**Data to process**.
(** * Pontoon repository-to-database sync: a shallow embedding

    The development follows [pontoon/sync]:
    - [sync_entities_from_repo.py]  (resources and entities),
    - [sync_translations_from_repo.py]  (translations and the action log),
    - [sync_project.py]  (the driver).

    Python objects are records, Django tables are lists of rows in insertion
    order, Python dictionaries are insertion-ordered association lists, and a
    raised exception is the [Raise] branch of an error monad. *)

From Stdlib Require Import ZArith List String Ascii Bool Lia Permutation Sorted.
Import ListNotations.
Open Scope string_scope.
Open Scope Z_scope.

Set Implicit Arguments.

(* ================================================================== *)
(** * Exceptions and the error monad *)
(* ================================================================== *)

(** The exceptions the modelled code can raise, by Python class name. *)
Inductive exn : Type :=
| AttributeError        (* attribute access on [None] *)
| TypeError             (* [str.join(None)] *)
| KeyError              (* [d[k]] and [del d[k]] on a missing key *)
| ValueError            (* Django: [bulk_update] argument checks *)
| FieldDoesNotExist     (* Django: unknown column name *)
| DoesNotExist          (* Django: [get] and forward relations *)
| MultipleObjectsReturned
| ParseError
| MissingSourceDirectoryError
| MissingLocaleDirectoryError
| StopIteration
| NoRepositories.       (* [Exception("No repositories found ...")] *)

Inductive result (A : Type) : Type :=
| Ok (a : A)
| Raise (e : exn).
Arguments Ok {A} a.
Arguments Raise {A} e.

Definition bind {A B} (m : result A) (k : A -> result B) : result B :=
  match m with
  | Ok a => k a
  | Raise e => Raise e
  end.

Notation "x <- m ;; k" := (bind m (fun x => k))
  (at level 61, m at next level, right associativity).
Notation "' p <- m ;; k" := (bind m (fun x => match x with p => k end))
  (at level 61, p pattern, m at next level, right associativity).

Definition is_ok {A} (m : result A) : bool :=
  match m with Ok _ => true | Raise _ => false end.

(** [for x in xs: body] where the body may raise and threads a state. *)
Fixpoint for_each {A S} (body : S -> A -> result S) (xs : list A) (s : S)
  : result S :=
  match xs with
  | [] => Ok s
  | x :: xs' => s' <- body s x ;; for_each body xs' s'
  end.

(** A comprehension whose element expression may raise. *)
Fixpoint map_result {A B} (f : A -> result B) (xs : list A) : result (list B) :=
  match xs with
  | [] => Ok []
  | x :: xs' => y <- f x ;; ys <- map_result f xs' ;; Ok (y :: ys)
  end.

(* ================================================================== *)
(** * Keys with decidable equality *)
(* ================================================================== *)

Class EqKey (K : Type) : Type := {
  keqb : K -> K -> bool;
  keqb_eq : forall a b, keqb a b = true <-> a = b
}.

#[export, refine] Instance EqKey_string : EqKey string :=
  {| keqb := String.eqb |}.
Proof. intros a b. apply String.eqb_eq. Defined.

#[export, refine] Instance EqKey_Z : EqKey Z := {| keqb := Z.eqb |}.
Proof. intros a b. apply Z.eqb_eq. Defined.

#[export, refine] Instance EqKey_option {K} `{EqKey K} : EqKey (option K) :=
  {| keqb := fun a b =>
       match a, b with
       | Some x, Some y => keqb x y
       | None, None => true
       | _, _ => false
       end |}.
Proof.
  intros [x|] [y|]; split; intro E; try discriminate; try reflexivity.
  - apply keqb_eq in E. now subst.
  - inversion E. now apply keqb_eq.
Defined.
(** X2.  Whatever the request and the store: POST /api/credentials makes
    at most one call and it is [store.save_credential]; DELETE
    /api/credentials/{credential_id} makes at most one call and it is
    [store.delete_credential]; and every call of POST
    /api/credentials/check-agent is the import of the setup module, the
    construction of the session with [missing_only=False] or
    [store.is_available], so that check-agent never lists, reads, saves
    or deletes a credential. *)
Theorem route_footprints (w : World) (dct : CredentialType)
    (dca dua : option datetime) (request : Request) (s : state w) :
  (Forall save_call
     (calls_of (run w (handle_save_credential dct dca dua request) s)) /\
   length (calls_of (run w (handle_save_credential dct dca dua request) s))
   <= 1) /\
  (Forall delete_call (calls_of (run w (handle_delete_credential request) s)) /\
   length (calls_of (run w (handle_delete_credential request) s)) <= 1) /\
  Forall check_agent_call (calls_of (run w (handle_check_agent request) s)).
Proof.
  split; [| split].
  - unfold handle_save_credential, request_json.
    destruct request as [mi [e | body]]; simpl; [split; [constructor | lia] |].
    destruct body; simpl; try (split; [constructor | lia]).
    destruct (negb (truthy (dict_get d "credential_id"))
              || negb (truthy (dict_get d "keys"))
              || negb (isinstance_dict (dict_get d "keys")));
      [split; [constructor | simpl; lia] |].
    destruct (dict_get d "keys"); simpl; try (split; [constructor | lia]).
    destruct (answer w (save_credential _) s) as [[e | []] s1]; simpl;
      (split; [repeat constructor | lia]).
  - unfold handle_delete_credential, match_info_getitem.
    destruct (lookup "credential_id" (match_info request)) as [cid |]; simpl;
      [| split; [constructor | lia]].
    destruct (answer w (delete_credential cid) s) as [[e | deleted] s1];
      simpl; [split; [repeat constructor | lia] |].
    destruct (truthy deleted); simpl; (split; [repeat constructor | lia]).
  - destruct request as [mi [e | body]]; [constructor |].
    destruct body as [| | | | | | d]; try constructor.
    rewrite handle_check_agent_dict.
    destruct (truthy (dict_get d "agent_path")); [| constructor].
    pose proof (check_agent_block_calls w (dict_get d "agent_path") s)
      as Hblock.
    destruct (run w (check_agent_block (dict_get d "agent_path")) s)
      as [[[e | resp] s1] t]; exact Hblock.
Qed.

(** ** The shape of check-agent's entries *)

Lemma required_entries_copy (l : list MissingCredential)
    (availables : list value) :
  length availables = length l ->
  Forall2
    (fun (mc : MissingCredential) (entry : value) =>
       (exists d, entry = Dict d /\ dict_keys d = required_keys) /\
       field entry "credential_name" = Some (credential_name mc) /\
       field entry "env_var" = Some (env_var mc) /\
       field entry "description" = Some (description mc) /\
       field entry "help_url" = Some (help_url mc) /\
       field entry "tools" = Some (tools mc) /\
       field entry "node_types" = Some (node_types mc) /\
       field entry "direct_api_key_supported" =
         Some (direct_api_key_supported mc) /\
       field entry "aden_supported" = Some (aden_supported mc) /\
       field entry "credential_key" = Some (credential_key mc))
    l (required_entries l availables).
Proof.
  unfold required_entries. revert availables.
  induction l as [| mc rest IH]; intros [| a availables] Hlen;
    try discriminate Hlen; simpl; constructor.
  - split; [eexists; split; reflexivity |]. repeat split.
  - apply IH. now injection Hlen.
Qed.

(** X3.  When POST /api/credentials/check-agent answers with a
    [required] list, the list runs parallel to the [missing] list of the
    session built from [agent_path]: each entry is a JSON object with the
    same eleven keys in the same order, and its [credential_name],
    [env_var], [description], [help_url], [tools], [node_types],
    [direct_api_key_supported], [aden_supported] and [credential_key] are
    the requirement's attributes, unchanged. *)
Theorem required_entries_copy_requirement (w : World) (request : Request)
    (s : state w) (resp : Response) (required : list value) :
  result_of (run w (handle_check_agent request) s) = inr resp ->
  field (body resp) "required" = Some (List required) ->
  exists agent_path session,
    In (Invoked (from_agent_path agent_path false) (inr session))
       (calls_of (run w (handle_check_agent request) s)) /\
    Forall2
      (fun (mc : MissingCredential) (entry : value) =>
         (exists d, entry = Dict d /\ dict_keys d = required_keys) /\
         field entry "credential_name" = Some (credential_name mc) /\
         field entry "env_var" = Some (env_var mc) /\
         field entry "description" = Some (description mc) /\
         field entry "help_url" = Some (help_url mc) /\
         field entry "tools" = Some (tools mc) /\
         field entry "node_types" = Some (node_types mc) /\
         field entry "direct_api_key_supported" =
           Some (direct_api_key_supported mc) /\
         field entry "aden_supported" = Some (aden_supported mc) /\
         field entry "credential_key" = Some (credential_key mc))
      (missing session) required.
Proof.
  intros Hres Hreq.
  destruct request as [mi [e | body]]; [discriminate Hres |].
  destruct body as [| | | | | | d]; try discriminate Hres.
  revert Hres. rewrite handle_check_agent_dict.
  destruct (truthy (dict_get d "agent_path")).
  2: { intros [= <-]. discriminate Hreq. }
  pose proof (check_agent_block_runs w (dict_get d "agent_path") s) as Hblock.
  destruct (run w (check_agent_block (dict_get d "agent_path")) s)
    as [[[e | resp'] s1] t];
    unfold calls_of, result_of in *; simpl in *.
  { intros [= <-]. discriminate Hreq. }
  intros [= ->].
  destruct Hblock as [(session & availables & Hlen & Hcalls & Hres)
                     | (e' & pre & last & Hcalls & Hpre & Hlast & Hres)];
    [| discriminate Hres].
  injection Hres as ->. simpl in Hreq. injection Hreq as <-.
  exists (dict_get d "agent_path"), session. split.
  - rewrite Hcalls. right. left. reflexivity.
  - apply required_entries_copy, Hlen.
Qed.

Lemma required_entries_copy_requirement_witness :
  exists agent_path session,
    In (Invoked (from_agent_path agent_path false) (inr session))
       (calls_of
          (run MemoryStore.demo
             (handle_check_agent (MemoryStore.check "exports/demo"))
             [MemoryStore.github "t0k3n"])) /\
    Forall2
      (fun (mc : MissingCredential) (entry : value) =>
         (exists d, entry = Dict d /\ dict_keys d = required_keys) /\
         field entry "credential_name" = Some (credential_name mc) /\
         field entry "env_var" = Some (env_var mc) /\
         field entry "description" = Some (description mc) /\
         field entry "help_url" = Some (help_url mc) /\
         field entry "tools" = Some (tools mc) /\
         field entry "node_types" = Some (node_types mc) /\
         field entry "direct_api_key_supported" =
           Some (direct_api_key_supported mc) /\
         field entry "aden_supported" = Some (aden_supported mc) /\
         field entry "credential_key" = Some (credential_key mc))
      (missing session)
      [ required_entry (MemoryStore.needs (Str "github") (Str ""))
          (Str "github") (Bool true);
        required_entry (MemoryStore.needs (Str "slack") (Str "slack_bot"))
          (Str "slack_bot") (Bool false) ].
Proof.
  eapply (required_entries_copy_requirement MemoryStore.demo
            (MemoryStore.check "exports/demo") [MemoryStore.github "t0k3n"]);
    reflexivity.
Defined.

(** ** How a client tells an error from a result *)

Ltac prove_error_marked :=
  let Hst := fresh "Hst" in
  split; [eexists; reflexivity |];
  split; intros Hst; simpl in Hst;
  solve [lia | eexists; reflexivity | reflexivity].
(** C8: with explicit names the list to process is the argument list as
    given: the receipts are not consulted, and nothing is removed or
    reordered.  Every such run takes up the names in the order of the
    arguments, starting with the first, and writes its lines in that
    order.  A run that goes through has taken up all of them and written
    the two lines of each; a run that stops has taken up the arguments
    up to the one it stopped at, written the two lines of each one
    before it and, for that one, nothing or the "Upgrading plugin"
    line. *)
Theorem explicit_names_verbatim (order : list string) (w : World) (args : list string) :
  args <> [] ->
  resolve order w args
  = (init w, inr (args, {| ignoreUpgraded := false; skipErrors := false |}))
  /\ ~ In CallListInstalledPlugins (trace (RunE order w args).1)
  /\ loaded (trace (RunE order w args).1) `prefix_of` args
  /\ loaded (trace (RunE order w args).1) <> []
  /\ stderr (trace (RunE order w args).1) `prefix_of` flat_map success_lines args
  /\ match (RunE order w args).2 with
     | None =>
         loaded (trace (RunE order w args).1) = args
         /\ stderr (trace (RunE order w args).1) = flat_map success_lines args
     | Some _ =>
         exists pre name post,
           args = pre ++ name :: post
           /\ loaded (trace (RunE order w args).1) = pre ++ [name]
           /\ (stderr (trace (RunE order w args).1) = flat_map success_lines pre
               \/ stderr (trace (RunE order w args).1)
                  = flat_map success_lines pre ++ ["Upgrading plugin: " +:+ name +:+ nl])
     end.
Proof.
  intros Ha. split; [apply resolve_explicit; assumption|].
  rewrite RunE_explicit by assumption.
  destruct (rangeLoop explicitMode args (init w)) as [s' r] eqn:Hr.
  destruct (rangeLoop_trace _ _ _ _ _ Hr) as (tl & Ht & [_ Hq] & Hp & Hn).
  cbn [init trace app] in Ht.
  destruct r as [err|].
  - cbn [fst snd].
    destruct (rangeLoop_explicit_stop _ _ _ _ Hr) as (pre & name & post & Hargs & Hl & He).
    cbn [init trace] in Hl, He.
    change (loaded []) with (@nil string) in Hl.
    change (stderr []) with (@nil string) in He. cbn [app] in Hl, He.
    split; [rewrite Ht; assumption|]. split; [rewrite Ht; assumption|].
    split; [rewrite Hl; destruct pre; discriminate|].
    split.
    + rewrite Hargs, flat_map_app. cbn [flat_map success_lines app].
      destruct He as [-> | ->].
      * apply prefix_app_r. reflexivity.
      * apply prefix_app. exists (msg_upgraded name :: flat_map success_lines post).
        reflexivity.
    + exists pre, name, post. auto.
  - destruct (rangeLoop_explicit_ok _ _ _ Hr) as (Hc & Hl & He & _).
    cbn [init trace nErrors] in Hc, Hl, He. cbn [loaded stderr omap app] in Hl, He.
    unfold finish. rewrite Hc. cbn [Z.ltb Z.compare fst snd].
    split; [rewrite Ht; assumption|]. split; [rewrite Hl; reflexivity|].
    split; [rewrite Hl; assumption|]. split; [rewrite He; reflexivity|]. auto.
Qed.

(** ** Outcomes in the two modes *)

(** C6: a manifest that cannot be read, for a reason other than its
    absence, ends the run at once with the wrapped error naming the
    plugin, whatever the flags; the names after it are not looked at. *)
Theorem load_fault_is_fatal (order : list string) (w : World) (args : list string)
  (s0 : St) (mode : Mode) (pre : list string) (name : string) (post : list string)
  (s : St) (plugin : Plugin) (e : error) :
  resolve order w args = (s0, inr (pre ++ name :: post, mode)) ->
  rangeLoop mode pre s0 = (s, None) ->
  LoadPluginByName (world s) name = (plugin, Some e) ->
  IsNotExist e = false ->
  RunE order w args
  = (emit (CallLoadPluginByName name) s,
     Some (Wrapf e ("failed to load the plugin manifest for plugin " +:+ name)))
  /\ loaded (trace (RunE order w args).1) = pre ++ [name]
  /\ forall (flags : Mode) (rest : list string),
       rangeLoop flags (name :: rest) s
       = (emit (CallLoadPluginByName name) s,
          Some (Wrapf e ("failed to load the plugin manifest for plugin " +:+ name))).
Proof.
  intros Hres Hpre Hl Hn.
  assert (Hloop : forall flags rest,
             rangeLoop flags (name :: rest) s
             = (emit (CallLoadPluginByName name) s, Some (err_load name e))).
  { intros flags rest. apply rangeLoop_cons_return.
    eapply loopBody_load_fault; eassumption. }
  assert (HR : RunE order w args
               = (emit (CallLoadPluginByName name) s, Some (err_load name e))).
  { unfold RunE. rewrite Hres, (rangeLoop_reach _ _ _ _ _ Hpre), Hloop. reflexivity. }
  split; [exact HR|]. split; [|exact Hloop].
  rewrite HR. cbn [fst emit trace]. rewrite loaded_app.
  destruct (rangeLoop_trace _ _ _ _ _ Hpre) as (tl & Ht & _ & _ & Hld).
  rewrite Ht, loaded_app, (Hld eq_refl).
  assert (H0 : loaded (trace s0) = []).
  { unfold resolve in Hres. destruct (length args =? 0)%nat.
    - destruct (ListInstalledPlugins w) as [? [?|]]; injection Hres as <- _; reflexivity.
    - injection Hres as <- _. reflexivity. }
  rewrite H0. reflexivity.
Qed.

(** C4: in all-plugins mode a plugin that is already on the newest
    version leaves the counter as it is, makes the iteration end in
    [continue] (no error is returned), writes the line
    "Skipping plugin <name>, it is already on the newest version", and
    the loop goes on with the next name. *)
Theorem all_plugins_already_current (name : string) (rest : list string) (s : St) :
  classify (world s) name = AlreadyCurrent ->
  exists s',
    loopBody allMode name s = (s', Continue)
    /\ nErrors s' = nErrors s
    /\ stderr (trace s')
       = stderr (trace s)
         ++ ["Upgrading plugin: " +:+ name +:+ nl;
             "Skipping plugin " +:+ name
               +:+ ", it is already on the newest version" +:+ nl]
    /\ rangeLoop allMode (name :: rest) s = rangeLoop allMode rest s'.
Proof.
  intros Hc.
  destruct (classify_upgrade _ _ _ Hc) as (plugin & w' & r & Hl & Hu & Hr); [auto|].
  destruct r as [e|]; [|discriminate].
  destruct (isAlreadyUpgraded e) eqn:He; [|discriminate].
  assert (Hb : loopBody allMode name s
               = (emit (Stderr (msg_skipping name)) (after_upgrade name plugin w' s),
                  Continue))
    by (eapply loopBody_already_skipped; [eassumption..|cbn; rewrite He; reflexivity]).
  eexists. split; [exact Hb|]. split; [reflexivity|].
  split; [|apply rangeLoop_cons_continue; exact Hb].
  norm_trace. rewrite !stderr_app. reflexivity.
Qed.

**Task description**. Only lines that include "Hblock" belong in the answer; copy all of them from the listing.

**Response**.
      as Hblock.
      as [[[e | resp] s1] t]; exact Hblock.
  pose proof (check_agent_block_runs w (dict_get d "agent_path") s) as Hblock.
  destruct Hblock as [(session & availables & Hlen & Hcalls & Hres)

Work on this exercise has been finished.